Problem
Scan the entries line by line and return those with "ents".

++++++++

Lemma handle_append_response_knows r m r' : Raft.handle_append_response r m = Done r' → witness_free r →
  m_msg_type m = MsgAppendResponse → knows 0 (ack m) r r'.
Proof.
  unfold Raft.handle_append_response. intros Hs Hw Hty. apply outcome_bind_Done in Hs as (np & _ & Hs).
  destruct (Tracker.get (Raft.prs r) (m_from m)) as [p|] eqn:Hg; [|inv_done Hs; apply sends_knows; reflexivity].
  set (p1 := Progress.update_committed (p <| Progress.recent_active := true |>) (m_commit m)) in Hs.
  assert (Progress.matched p1 = Progress.matched p ∧ ∀ n, fits n p → fits n p1) as [Em1 Hf1].
  { split; [exact (update_committed_matched (p <| Progress.recent_active := true |>) _)|]. intros n Hf. by apply update_committed_fits. }
  clearbody p1. cbv zeta in Hs. destruct (m_reject m) eqn:Hrej.
  - pose proof (maybe_decr_to_matched p1 (m_index m) np (m_request_snapshot m)) as Em2.
    pose proof (λ n Hn, maybe_decr_to_fits n p1 (m_index m) np (m_request_snapshot m) Hn) as Hf2.
    destruct (Progress.maybe_decr_to p1 (m_index m) np (m_request_snapshot m)) as [p2 [|]]; simpl in Em2, Hf2.
    + eapply knows_trans0; [|apply sends_knows; by eapply send_append_sends]. eapply set_pr_knows; [done|left|].
      * case_bool_decide; [rewrite become_probe_matched|]; congruence.
      * intros n Hn _ Hf. case_bool_decide as E; [apply become_probe_fits; [done|congruence|]|]; auto.
    + inv_done Hs. eapply set_pr_knows; [done|left; congruence|]. auto.
  - pose proof (maybe_update_matched p1 (m_index m)) as Em2.
    pose proof (λ n Hn Hk, maybe_update_fits n p1 (m_index m) Hn Hk) as Hf2.
    destruct (Progress.maybe_update p1 (m_index m)) as [p2 up] eqn:Eu. simpl in Em2, Hf2.
    assert (Progress.matched p2 = Progress.matched p ∨ Progress.matched p ≤ Progress.matched p2 ∧ ack m (m_from m) (Progress.matched p2)) as Hm2.
    { rewrite Em2, Em1. destruct (N.ltb_spec (Progress.matched p) (m_index m)); [right|by left]. split; [lia|]. by split. }
    assert (∀ n, n + 1 < u64_modulus → (∀ v j, ack m v j → j ≤ n) → fits n p → fits n p2) as Hf3.
    { intros n Hn HA Hf. apply Hf2; [done|by eapply HA|auto]. }
    destruct up; cbn [negb] in Hs; [|inv_done Hs; by eapply set_pr_knows].
    apply outcome_bind_Done in Hs as (p3 & Hp3 & Hs).
    assert (Progress.matched p3 = Progress.matched p2 ∧ ∀ n, n + 1 < u64_modulus → fits n p2 → fits n p3) as [Em3 Hf4].
    { destruct (Progress.state p2); inv_done Hp3; [by split; [|intros; apply become_replicate_fits]|done|].
      destruct (Progress.is_snapshot_caught_up p2) eqn:Ec; [|done]. split; [apply become_probe_matched|].
      intros n Hn. apply become_probe_fits; [done|]. intros _. unfold Progress.is_snapshot_caught_up in Ec.
      by apply andb_true_iff in Ec as [_ Hle%N.leb_le]. }
    eapply knows_trans0; [eapply (set_pr_knows _ _ _ _ p3); [done|rewrite Em3; exact Hm2|auto]|].
    eapply after_match_knows; [exact Hs|]. exact Hw.
Qed.

(** Silent changes of what the peers are known to do. *)
Lemma peers_sends r p : quiet r (r <| Raft.prs := p |>) → same_peers (last_of r) r (r <| Raft.prs := p |>) →
  sends r (r <| Raft.prs := p |>).
Proof.
  intros Hq Hp. split; [done|done| |by left]. intros v. specialize (Hp v). unfold matched_of.
  by destruct Hp as [q q' [E _]|].
Qed.

Lemma handle_heartbeat_response_knows r m r' : Raft.handle_heartbeat_response r m = Done r' → sends r r'.
Proof.
  unfold Raft.handle_heartbeat_response. intros Hs.
  destruct (Tracker.get (Raft.prs r) (m_from m)) as [p|] eqn:Hg; [|inv_done Hs; reflexivity]. cbv zeta in Hs.
  set (p1 := Progress.resume _) in Hs.
  assert (Progress.matched p1 = Progress.matched p ∧ ∀ n, fits n p → fits n p1) as [Em1 Hf1].
  { split; [apply (update_committed_matched p)|]. intros n Hf. by apply (update_committed_fits n p (m_commit m)) in Hf. }
  clearbody p1. apply outcome_bind_Done in Hs as (p2 & Hp2 & Hs).
  assert (Progress.matched p2 = Progress.matched p ∧ ∀ n, fits n p → fits n p2) as [Em2 Hf2].
  { destruct (_ && _); inv_done Hp2; [|done]. split; [done|]. intros n Hf. by apply Hf1 in Hf. }
  clear Hp2. apply outcome_bind_Done in Hs as (li & _ & Hs). apply outcome_bind_Done in Hs as ([r1 p3] & H3' & Hs).
  assert (sends r (Raft.set_pr r1 (m_from m) p3)) as H1'.
  { eapply write_back_sends; [exact Hg|exact Em2|exact Hf2|]. destruct (_ || _).
    - apply outcome_bind_Done in H3' as ([[r2 p4] b] & H4' & [= <- <-]). by eapply maybe_send_append_one.
    - injection H3' as <- <-. split; [reflexivity|done|done|auto|by left]. }
  etrans; [exact H1'|]. clear H1' H3'. set (r2 := Raft.set_pr r1 (m_from m) p3) in *. clearbody r2.
  destruct (_ || _); [inv_done Hs; reflexivity|]. destruct (ReadOnly.recv_ack _ _ _) as [ro acks].
  assert (sends r2 (r2 <| Raft.read_only := ro |>)) as H1' by (apply silent_sends; [quiet_upd|done|done]).
  etrans; [exact H1'|]. destruct acks as [acks|]; [|inv_done Hs; reflexivity].
  destruct (Tracker.has_quorum _ _); [by eapply advance_reads_sends|inv_done Hs; reflexivity].
Qed.

Lemma handle_transfer_leader_sends r m r' : Raft.handle_transfer_leader r m = Done r' → sends r r'.
Proof.
  unfold Raft.handle_transfer_leader. intros Hs. cbv zeta in Hs.
  destruct (bool_decide _); [inv_done Hs; reflexivity|]. destruct (bool_decide _); [inv_done Hs; reflexivity|].
  destruct (bool_decide _); [inv_done Hs; reflexivity|].
  set (r1 := match Raft.lead_transferee r with Some _ => _ | None => _ end) in Hs.
  assert (sends r r1) as H1' by (unfold r1; destruct (Raft.lead_transferee r); [apply silent_sends; [quiet_upd|done|done]|reflexivity]).
  etrans; [exact H1'|]. clearbody r1. clear H1'. destruct (_ =? _); [inv_done Hs; reflexivity|].
  set (r2 := upd _ _ _) in Hs. assert (sends r1 r2) as H1' by (apply silent_sends; [quiet_upd|done|done]).
  etrans; [exact H1'|]. clearbody r2. clear H1'. apply outcome_bind_Done in Hs as (p & Hg & Hs).
  apply outcome_bind_Done in Hs as (li & _ & Hs). destruct (_ =? _); [by eapply send_plain_sends|].
  inv_done Hs. eapply write_back_sends; [|done|done|by eapply maybe_send_append_one].
  unfold unwrap in Hg. by destruct (Tracker.get _ _); inv_done Hg.
Qed.

Lemma handle_read_index_sends r m r' : Raft.handle_read_index r m = Done r' → sends r r'.
Proof.
  unfold Raft.handle_read_index, Raft.handle_ready_read_index. intros Hs.
  inv_done Hs; try reflexivity; repeat match goal with H : mret _ = Done _ |- _ => inv_done H end.
  all: try (apply silent_sends; [quiet_upd|done|done]).
  all: try (by eapply send_plain_sends).
  all: apply bcast_heartbeat_with_ctx_sends in Hs; (etrans; [|exact Hs]); apply silent_sends; [quiet_upd|done|done].
Qed.

Lemma check_proposals_knows A i ents r r' x : Raft.check_proposals i ents r = Done (r', x) → knows 0 A r r'.
Proof.
  revert i r x. induction ents as [|e ents IH]; intros i r x Hs; cbn [Raft.check_proposals] in Hs.
  - inv_done Hs. apply sends_knows. reflexivity.
  - inv_done Hs; try (apply sends_knows; reflexivity);
      match goal with H : Raft.check_proposals _ _ _ = _ |- _ => apply IH in H; first [exact H|
        eapply knows_trans0; [|exact H]] end; apply sends_knows, silent_sends; [quiet_upd|done|done].
Qed.

Lemma append_entry_knows A k r es r' b : Raft.append_entry r es = Done (r', b) → len es ≤ k → knows k A r r'.
Proof.
  intros Hs Hk [Hok Hr HA Hf Hb]. pose proof (append_entry_grows k _ _ _ _ Hs Hk Hok Hr) as G.
  pose proof (append_entry_prs _ _ _ _ Hs) as Ep. destruct (append_entry_unmoved _ _ _ _ Hs) as [Hu Hm].
  assert (Raft.id r' = Raft.id r ∧ Raft.msgs r' = Raft.msgs r) as [Ei Em].
  { unfold Raft.append_entry, Raft.maybe_increase_uncommitted_size in Hs.
    destruct (us_maybe_increase_uncommitted_size _ _) as [u ok]. by inv_done Hs. }
  unfold unmoved in Hu. split; [done|by rewrite Hu|intros m; rewrite Em; by left| |done|].
  - intros v. rewrite (Hm v). split; [done|by left].
  - intros v p. rewrite Ep. intros Hg. eapply fits_mono; [by eapply Hf|]. apply (grown_last _ _ _ G).
Qed.

Lemma handle_propose_knows A r m r' x : Raft.handle_propose r m = Done (r', x) → knows (len (m_entries m)) A r r'.
Proof.
  unfold Raft.handle_propose. intros Hs. case_bool_decide; [done|].
  assert (knows 0 A r r → knows (len (m_entries m)) A r r) as Hw by (intros ?; eapply knows_weaken; [done|lia|done]).
  destruct (bool_decide _ || bool_decide _); [inv_done Hs; apply Hw, sends_knows; reflexivity|].
  apply outcome_bind_Done in Hs as ([r1 [es|]] & Hc & Hs);
    [|inv_done Hs; eapply knows_weaken; [by eapply check_proposals_knows|lia|done]].
  pose proof (check_proposals_len _ _ _ _ _ Hc) as Hl. apply (check_proposals_knows A) in Hc.
  apply outcome_bind_Done in Hs as ([r2 ok] & Ha & Hs). eapply (append_entry_knows A) in Ha; [|by rewrite Hl].
  pose proof (knows_trans _ _ _ _ _ _ Hc Ha) as Hk. rewrite N.add_0_l in Hk.
  destruct ok; cbn [negb] in Hs; inv_done Hs; [|done].
  apply bcast_append_sends, (sends_knows A) in Hc0. pose proof (knows_trans _ _ _ _ _ _ Hk Hc0) as Hk'.
  by rewrite N.add_0_r in Hk'.
Qed.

++++++++

Solution for this problem
Lemma check_proposals_knows A i ents r r' x : Raft.check_proposals i ents r = Done (r', x) → knows 0 A r r'.
  revert i r x. induction ents as [|e ents IH]; intros i r x Hs; cbn [Raft.check_proposals] in Hs.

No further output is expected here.